A bloated Cabinet
President Megawati Soekarnoputri really deserves praise and thumbs up for at least two things. The first is that she had, this year, led the country in holding a legislative and direct presidential election that ran smoothly and peacefully and brought Susilo Bambang Yudhoyono (SBY) and his running mate Yusuf Kalla to power as president and vice president. The second, she had postponed deliberating the State Ministry Bill which had been proposed by the House of Representatives four months before the Sept. 20 presidential runoff.

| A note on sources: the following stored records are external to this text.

Definition checkFeaturesEnabled (opcode : OpCode) (e : Executor) : res unit :=
  match opcode with
  | HASKEY | KEYS | DCALL | VALUES =>
      if DisableHasKey (Features e) then Err ERR_NOT_SUPPORT_OPCODE else Ok ()
  | _ => Ok ()
  end.

(** ** [ExecuteOp] *)

Definition push_data (data : list byte) : EM Z :=
  do val <- st_lift (VmValueFromBytes data);
  do_ on_eval (Push val);
  st_ret NONE.

Definition exec_push (op : OpCode) : EM Z :=
  match op with
  | PUSHBYTES n => do buf <- on_reader (ReadBytes n); push_data buf
  | PUSH0 => do_ on_eval (Push (VmValueFromInt64 0)); st_ret NONE
  | PUSHDATA1 => do d <- on_reader ReadByte; do data <- on_reader (ReadBytes (bz d)); push_data data
  | PUSHDATA2 => do num <- on_reader ReadUint16; do data <- on_reader (ReadBytes num); push_data data
  | PUSHDATA4 => do num <- on_reader ReadUint32; do data <- on_reader (ReadBytes num); push_data data
  | PUSHNUM opcode => do_ on_eval (Push (VmValueFromInt64 (opcode - 0x51 + 1))); st_ret NONE
  | _ => st_err ERR_NOT_SUPPORT_OPCODE
  end.

(** The jump: [CALL] has pushed its caller before. *)
Definition exec_jump (op : OpCode) : EM Z :=
  do num <- on_reader ReadInt16;
  do offset <- on_ctx (fun c => Ok (GetInstructionPointer c + num - 3, c));
  do len <- on_ctx (fun c => Ok (zlen (Code c), c));
  do_ st_guard (negb ((offset <? 0) || (len <? offset))) ERR_FAULT;
  do needJmp <- match op with
                | JMP => st_ret true
                | JMPIF => on_eval PopAsBool
                | _ => do val <- on_eval PopAsBool; st_ret (negb val)
                end;
  if needJmp : bool then do_ on_ctx (SetInstructionPointer offset); st_ret NONE
  else st_ret NONE.

Definition exec_flow (op : OpCode) : EM Z :=
  match op with
  | NOP => st_ret NONE
  | JMP | JMPIF | JMPIFNOT => exec_jump op
  | CALL =>
      do caller <- on_ctx (fun c => Ok (Clone c, c));
      do caller <- st_lift (match SetInstructionPointer (GetInstructionPointer caller + 2) caller with
                            | Ok (_, c) => Ok c | Err m => Err m | Panic => Panic end);
      do_ PushContext caller;
      exec_jump JMP
  | DCALL =>
      do caller <- on_ctx (fun c => Ok (Clone c, c));
      do_ PushContext caller;
      do target <- on_eval PopAsInt64;
      do len <- on_ctx (fun c => Ok (zlen (Code c), c));
      do_ st_guard (negb ((target <? 0) || (len <=? target))) ERR_DCALL_OFFSET_ERROR;
      do_ on_ctx (SetInstructionPointer target);
      st_ret NONE
  | RET => fun e =>
      match PopContext e with
      | Ok (c, e) => Ok (NONE, set_Context (Some c) e)
      | Err _ => Ok (NONE, set_Context None e)
      | Panic => Panic
      end
  | _ => st_err ERR_NOT_SUPPORT_OPCODE
  end.

Definition exec_stack (op : OpCode) : EM Z :=
  match op with
  | DUPFROMALTSTACK => do val <- on_alt (Peek 0); do_ on_eval (Push val); st_ret NONE
  | TOALTSTACK => do val <- on_eval Pop; do_ on_alt (Push val); st_ret NONE
  | FROMALTSTACK => do val <- on_alt Pop; do_ on_eval (Push val); st_ret NONE
  | XDROP => do n <- on_eval PopAsInt64; do_ on_eval (Remove n); st_ret NONE
  | XSWAP => do n <- on_eval PopAsInt64; do_ on_eval (Swap 0 n); st_ret NONE
  | XTUCK => do n <- on_eval PopAsInt64; do val <- on_eval (Peek 0); do_ on_eval (Insert n val); st_ret NONE
  | DEPTH => do n <- on_eval Count; do_ on_eval (PushInt64 n); st_ret NONE
  | DROP => do_ on_eval Pop; st_ret NONE
  | DUP => do val <- on_eval (Peek 0); do_ on_eval (Push val); st_ret NONE
  | NIP => do '(_, val) <- on_eval PopPair; do_ on_eval (Push val); st_ret NONE
  | OVER => do val <- on_eval (Peek 1); do_ on_eval (Push val); st_ret NONE
  | PICK => do n <- on_eval PopAsInt64; do val <- on_eval (Peek n); do_ on_eval (Push val); st_ret NONE
  | ROT => do val <- on_eval (Remove 2); do_ on_eval (Push val); st_ret NONE
  | ROLL => do n <- on_eval PopAsInt64; do val <- on_eval (Remove n); do_ on_eval (Push val); st_ret NONE
  | SWAP => do_ on_eval (Swap 0 1); st_ret NONE
  | TUCK => do '(x1, x2) <- on_eval PopPair; do_ on_eval (PushMany [x2; x1; x2]); st_ret NONE
  | _ => st_err ERR_NOT_SUPPORT_OPCODE
  end.

(** [arr[i:j]], which panics out of range. *)
Definition st_slice (arr : list byte) (i j : Z) : EM (list byte) :=
  match slice arr i j with Some b => st_ret b | None => st_panic end.

Definition exec_splice (op : OpCode) : EM Z :=
  match op with
  | CAT => do '(lhs, rhs) <- on_eval PopPairAsBytes; do_ on_eval (PushBytes (lhs ++ rhs)); st_ret NONE
  | SUBSTR =>
      do '(start, count) <- on_eval PopPairAsInt64;
      do arr <- on_eval PopAsBytes;
      let length := zlen arr in
      do_ st_guard (negb ((start <? 0) || (length <? start))) ERR_OVER_MAX_ARRAY_SIZE;
      do_ st_guard (negb ((count <? 0) || (length <? count))) ERR_OVER_MAX_ARRAY_SIZE;
      let end_ := s64 (start + count) in
      do_ st_guard (negb (length <? end_)) ERR_OVER_MAX_ARRAY_SIZE;
      do b <- st_slice arr start end_;
      do_ on_eval (PushBytes b); st_ret NONE
  | LEFT =>
      do count <- on_eval PopAsInt64;
      do arr <- on_eval PopAsBytes;
      do_ st_guard (negb ((count <? 0) || (zlen arr <? count))) ERR_OVER_MAX_ARRAY_SIZE;
      do b <- st_slice arr 0 count;
      do_ on_eval (PushBytes b); st_ret NONE
  | RIGHT =>
      do count <- on_eval PopAsInt64;
      do arr <- on_eval PopAsBytes;
      do_ st_guard (negb ((count <? 0) || (zlen arr <? count))) ERR_OVER_MAX_ARRAY_SIZE;
      do b <- st_slice arr (zlen arr - count) (zlen arr);
      do_ on_eval (PushBytes b); st_ret NONE
  | SIZE => do arr <- on_eval PopAsBytes; do_ on_eval (PushInt64 (zlen arr)); st_ret NONE
  | _ => st_err ERR_NOT_SUPPORT_OPCODE
  end.

Definition push_int (val : IntValue) : EM Z := do_ on_eval (Push (VmValueFromIntValue val)); st_ret NONE.
Definition push_bool (val : bool) : EM Z := do_ on_eval (PushBool val); st_ret NONE.

Definition exec_bitwise (op : OpCode) : EM Z :=
  match op with
  | INVERT => do lhs <- on_eval PopAsIntValue; push_int (Not lhs)
  | AND => do '(lhs, rhs) <- on_eval PopPairAsIntVal; do val <- st_lift (And lhs rhs); push_int val
  | OR => do '(lhs, rhs) <- on_eval PopPairAsIntVal; do val <- st_lift (Or lhs rhs); push_int val
  | XOR => do '(lhs, rhs) <- on_eval PopPairAsIntVal; do val <- st_lift (Xor lhs rhs); push_int val
  | EQUAL =>
      do '(lhs, rhs) <- on_eval PopPair;
      do b <- read_heap (fun h => Equals h lhs rhs);
      push_bool b
  | _ => st_err ERR_NOT_SUPPORT_OPCODE
  end.

Definition exec_unary (op : OpCode) : EM Z :=
  do x <- on_eval PopAsIntValue;
  match op with
  | INC => do val <- st_lift (Add x (IntValFromInt 1)); push_int val
  | DEC => do val <- st_lift (Sub x (IntValFromInt 1)); push_int val
  | SIGN => push_int (IntValFromInt (Cmp x (IntValFromInt 0)))
  | NEGATE => do val <- st_lift (Sub (IntValFromInt 0) x); push_int val
  | ABS => push_int (Abs x)
  | _ => push_bool (negb (Cmp x (IntValFromInt 0) =? 0)) (* NZ *)
  end.

Definition binary_op (op : OpCode) (lhs rhs : IntValue) : res IntValue :=
  match op with
  | ADD => Add lhs rhs
  | SUB => Sub lhs rhs
  | MUL => Mul lhs rhs
  | DIV => Div lhs rhs
  | MOD => Mod lhs rhs
  | MAX => Max lhs rhs
  | MIN => Min lhs rhs
  | SHL => Lsh lhs rhs
  | _ => Rsh lhs rhs (* SHR *)
  end.

Definition compare_op (op : OpCode) (c : Z) : bool :=
  match op with
  | LT => c <? 0
  | GT => 0 <? c
  | LTE => c <=? 0
  | GTE => 0 <=? c
  | NUMEQUAL => c =? 0
  | _ => negb (c =? 0) (* NUMNOTEQUAL *)
  end.

Definition exec_arith (op : OpCode) : EM Z :=
  match op with
  | INC | DEC | SIGN | NEGATE | ABS | NZ => exec_unary op
  | ADD | SUB | MUL | DIV | MOD | MAX | MIN | SHL | SHR =>
      do '(lhs, rhs) <- on_eval PopPairAsIntVal; do val <- st_lift (binary_op op lhs rhs); push_int val
  | NUMEQUAL | NUMNOTEQUAL =>
      do '(lhs, rhs) <- on_eval PopPairAsBytes;
      push_bool (compare_op op (big_Cmp (BigIntFromNeoBytes lhs) (BigIntFromNeoBytes rhs)))
  | LT | GT | LTE | GTE =>
      do '(leftVal, rightVal) <- on_eval PopPair;
      do lhs <- st_lift (AsBigInt leftVal);
      do rhs <- st_lift (AsBigInt rightVal);
      push_bool (compare_op op (big_Cmp lhs rhs))
  | BOOLAND => do '(lhs, rhs) <- on_eval PopPairAsBool; push_bool (lhs && rhs)
  | BOOLOR => do '(lhs, rhs) <- on_eval PopPairAsBool; push_bool (lhs || rhs)
  | NOT => do x <- on_eval PopAsBool; push_bool (negb x)
  | WITHIN =>
      do '(val, lhs, rhs) <- on_eval PopTripleAsIntVal;
      push_bool ((0 <=? Cmp val lhs) && (Cmp val rhs <? 0))
  | _ => st_err ERR_NOT_SUPPORT_OPCODE
  end.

The bill which was initiated by the House consisted of 23 ministries divided into eight portfolio ministries and 15 non- portfolio ministries. Although there were repeated requests from the House for Megawati to appoint the government representative to deliberate the bill, she has made no decision so far and left the bill unendorsed.
It is a "blessing in disguise" for the president-elect SBY, because if the bill had been endorsed, SBY could have been in difficult position to form his Cabinet as Megawati's government proposal was not very different from the House's with around 26 ministries.
Now, the president-elect SBY is sure to form his Cabinet with 34 ministries, two ministries fatter than the present Megawati Cabinet with 32 ministries (The Jakarta Post, Oct. 12). This actually is in contrast with public demands for a more lean and efficient bureaucracy, with public pressure increasing over the past five years that it be restructured.
With 34 ministries to help SBY's government, he would no doubt have to recruit more civil servants and consequently spend more tax payers' money to pay them.
One may guess what SBY is doing with regard to his Cabinet structure. I hope it is only a strategy so as not to create dissent among civil servants by trimming his government, but to accommodate his coalition partners first "that helped him win the election," in his government and after that phase by phase, restructure his Cabinet after two or three years" by endorsing the above bill, as demanded by the public. But if he keeps the bloated Cabinet as it is, it will cause resistance from the regions (provincial, regental, and municipal governments) because some of them have been restructuring their institutions and civil servants since 2003 according to the government regulation No. 8/2003.